When I was a little girl, I loved everything.
The entire world was amazing to me. I think I may have been a better person then, albeit a person with less experience.
I loved to explore.
A couple weeks ago, I went caving with some friends on a date. We drove a couple hours down to this little city in the middle of nowhere, then past it--to its outskirts--and parked by a little hill. We got out, put on all of our gear, and started walking up the hill. It was steep. I looked at Abby, the other girl, and she looked at me, and we had a mutual understanding: this was going to be very exhausting and we were both totally out of shape.
When we reached the top of the hill, there was a small, sunken in pile of rocks. In the middle was a hole, about two feet by two feet, maybe a little smaller, sideways. Kyle, my date, said "Alright! Here it is! Let's get in there!" as her date climbed into the earth, Abby looked at me and whispered, "I'm a little bit claustrophobic..." and I guess I was relieved. I had some reservations about crawling into the ground myself and it felt good to know that I wasn't the only one, although I worried about how she and I would fare underground.
As sunlight was exchanged for headlamp light and shadows filled my range of vision, I watched the ground closely--all around me--and noticed very quickly how the shape of the passage would require us to crawl, maybe for a very long time. I also noticed the small passage just to my left that dropped away in slippery rock to a large and shadowy hole. This was the kind of adventure on which it was actually quite possible to die.

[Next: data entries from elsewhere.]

(** X14. The cannon is idle exactly when it has no particle.  If
    [animationId] is [null] exactly when [particles] is empty (as it is for
    a new cannon), this is still so after [fire], [celebrate], [burst], the
    call of [rain], an animation frame, and [animate] itself. *)
Theorem cannon_is_idle_exactly_when_empty
    (c : Cannon N) (width height px py : N) (handle : positive)
    (count : nat) (options : Options N) (draws draws' : nat → Draws N)
    (burst_draws : nat → N * Draws N) :
  (animationId c = None ↔ particles c = []) →
  (animationId (fire height handle px py count options draws c) = None
   ↔ particles (fire height handle px py count options draws c) = [])
  ∧ (animationId (celebrate width height handle count draws draws' c) = None
     ↔ particles (celebrate width height handle count draws draws' c) = [])
  ∧ (animationId (burst height handle px py count burst_draws c) = None
     ↔ particles (burst height handle px py count burst_draws c) = [])
  ∧ (animationId (rain height handle c) = None
     ↔ particles (rain height handle c) = [])
  ∧ (animationId (frame height handle c) = None
     ↔ particles (frame height handle c) = [])
  ∧ (animationId (animate height handle c) = None
     ↔ particles (animate height handle c) = []).
Proof.
  intros Hinv.
  assert (∀ new, particles c ++ new ≠ [] ∨ animationId c = None) as Hgrow.
  { intros new. destruct (animationId c) as [h0|] eqn:Hid; [left | by right].
    intros Hnil. apply app_eq_nil in Hnil as [Hnil _].
    apply Hinv in Hnil. discriminate Hnil. }
  split.
  { change (fire height handle px py count options draws c)
      with (animate_if_idle height handle
              {| particles := push_particles px py options draws 0 count
                                (particles c);
                 animationId := animationId c |}).
    apply animate_if_idle_keeps_invariant. simpl.
    rewrite push_particles_seq. apply Hgrow. }
  split.
  { unfold celebrate. apply animate_if_idle_keeps_invariant. simpl.
    pose proof (half_rounded_up count) as Hhalf.
    rewrite !push_half_seq by lia. rewrite <- app_assoc. apply Hgrow. }
  split.
  { unfold burst. apply animate_if_idle_keeps_invariant. simpl.
    rewrite push_each_seq. apply Hgrow. }
  split.
  { unfold rain. apply animate_if_idle_keeps_invariant.
    destruct (animationId c) as [h0|] eqn:Hid; [left | by right].
    intros Hnil. apply Hinv in Hnil. discriminate Hnil. }
  split.
  { unfold frame. destruct (animationId c) as [h0|] eqn:Hid.
    - apply animate_schedules_while_particles_left.
    - rewrite Hid. exact Hinv. }
  apply animate_schedules_while_particles_left.
Qed.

Small passages lead to larger ones, then to crawlspaces, then to eight or ten foot tall rooms. The rock formations were amazing, though they were somewhat few and far between, with many chisel marks and broken rocks pealing their sad story of how miners had robbed the cave of its natural beauty years before.
Timidly crawling gave way to diagonally walking, slowly transitioning to brazenly squirming, then to empowered leaping from stone to stone in the larger rooms. The cave became more familiar. The thought "I am inside the ground. I am underneath the Earth. This is all so wrong." was forced out by thoughts of "Look at this!" "Imagine how this came to be!" "Where does that passage lead?"

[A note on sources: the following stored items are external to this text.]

(** The scenario of the specification. *)
Definition scenario_values : list Z := [30; 100; 70; 40; 20; 90; 10; 50; 80; 60].
Definition scenario_labels : list string :=
  ["a"; "b"; "c"; "d"; "e"; "f"; "g"; "h"; "i"; "j"]%string.

(** [SegmentTree(scenario_values, scenario_labels)]. *)
Definition scenario_tree : SegmentTree :=
  Eval vm_compute in
    match SegmentTree.init 5 scenario_values scenario_labels
                           SegmentTree.no_idx SegmentTree.no_idx with
    | Ok st => st
    | Raise _ => mkSegmentTree [] [] 0 0 PyNone
    end.

(** The [size] of the specification: [len(self.values)]. *)
Definition size (self : SegmentTree) : Z := Z.of_nat (length (values self)).

(** ** Vocabulary of the properties *)

(** The array cell [A[i]] as a total function ([d] outside the list). *)
Definition arr {A : Type} (d : A) (l : list A) (i : Z) : A :=
  nth (Z.to_nat i) l d.

(** [cells f s k] lists [f s, f (s+1), ..., f (s+k)]. *)
Fixpoint cells {A : Type} (f : Z -> A) (s : Z) (k : nat) : list A :=
  match k with
  | O => [f s]
  | S k' => f s :: cells f (s + 1) k'
  end.

(** The cells of the inclusive range [[s, e]]. *)
Definition seg {A : Type} (f : Z -> A) (s e : Z) : list A :=
  cells f s (Z.to_nat (e - s)).

(** Maximum of a list, [0] on the empty one. *)
Definition lmax (l : list Z) : Z :=
  match l with
  | [] => 0
  | x :: t => fold_left Z.max t x
  end.

(** The array after [A[idx] = v], as a function. *)
Definition override (f : Z -> Z) (idx v : Z) (i : Z) : Z :=
  if i =? idx then v else f i.

(** [covers o s e]: [o] is a node whose range is [[s, e]]. *)
Definition covers (o : object) (s e : Z) : Prop :=
  match o with
  | PyNone => False
  | TreeNode s' e' _ _ _ _ _ _ _ => s' = s /\ e' = e
  end.

(** The structural invariant of the data model: a leaf has [start = end]
    and no children; an internal node has [start < end], two children
    covering [[start, mid]] and [[mid+1, end]] for
    [mid = (start + end) / 2] (floor), and holds the maximum of its
    children's values. *)
Inductive invariant : object -> Prop :=
| inv_leaf : forall s lbl v sel br pos,
    invariant (TreeNode s s lbl v sel br pos PyNone PyNone)
| inv_internal : forall s e lbl sel br pos l r lv rv,
    s < e ->
    invariant l -> invariant r ->
    covers l s ((s + e) / 2) ->
    covers r ((s + e) / 2 + 1) e ->
    get_value l = Ok lv -> get_value r = Ok rv ->
    invariant (TreeNode s e lbl (Z.max lv rv) sel br pos l r).

(** [leaves_hold f o]: every node of [o] with [start = end] holds
    [f start]. *)
Fixpoint leaves_hold (f : Z -> Z) (o : object) : Prop :=
  match o with
  | PyNone => True
  | TreeNode s e _ v _ _ _ l r =>
      (s = e -> v = f s) /\ leaves_hold f l /\ leaves_hold f r
  end.

(** Labels in in-order, number of nodes, and the node with the in-order
    positions assigned from [num] on: what [inorder] computes. *)
Fixpoint keys (o : object) : list string :=
  match o with
  | PyNone => []
  | TreeNode _ _ lbl _ _ _ _ l r => keys l ++ lbl :: keys r
  end.

Fixpoint node_count (o : object) : Z :=
  match o with
  | PyNone => 0
  | TreeNode _ _ _ _ _ _ _ l r => node_count l + 1 + node_count r
  end.

Fixpoint positioned (o : object) (num : Z) : object :=
  match o with
  | PyNone => PyNone
  | TreeNode s e lbl v sel br _ l r =>
      TreeNode s e lbl v sel br (Some (num + node_count l))
               (positioned l num) (positioned r (num + node_count l + 1))
  end.

(** The node with every [inorder_pos] removed: all that is left is the
    shape, the ranges, the labels, the values and the flags. *)
Fixpoint forget_pos (o : object) : object :=
  match o with
  | PyNone => PyNone
  | TreeNode s e lbl v sel br _ l r =>
      TreeNode s e lbl v sel br None (forget_pos l) (forget_pos r)
  end.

When, after an hour and a half of crawling in hidden wonders, we once again returned to the surface, where the sun was shining, and light was easily taken for granted, I felt stronger, smarter, empowered.
At about three years old, I was notorious for my adventurous nature. I ran out every day, multiple times a day, and crossed the parking lot of our townhouse complex, and played in the 'woods' across from our home. I searched for bugs and plants and ran my fingers along the tree bark and the moss, exploring everything and trying to get everything I possibly could out of this amazing piece of nature. I caught daddy long legs, held them in the palm of my hand, watching them walk around and spoke to them in whispers, imagining what they would say if they could talk back. Then of course, the neighbors would call my mother, threatening to call social services if they saw me out in the woods or walking through their section of the community lawn on my own again and my mother would find me, try to explain that I had to tell her when I wanted to go to these places and not sneak out, and take me back to our little house.
I'm not as adventurous as I used to be, although I'm not sure that three year-old me would have liked the dark of that cave much at all...
But then I think only of the words of one of my favorite childhood movies, Pocahontas, "To be safe, we lose our chance of ever knowing."
I suppose the reason why I'm less adventurous is that I'm more responsible, have more knowledge of what the consequences may be, but every once in a while, it's important to take a risk, a true adventure, like when I climbed into that hole in the ground, in the top of a hill in central Utah nowhereness, looked at that terrifying drop away passage, and decided to keep going, though treading carefully. When we never let loose of the brain factor of life's adventures, they can never truly penetrate. our brain is preoccupied with thoughts of rationale and leaves little space for thoughts of wonder.
Remember your inner child, who you once were, let them come exploring with you and allow yourself the experience of wondering about the beauty and vastness of nature rather than how you are going to get down from here.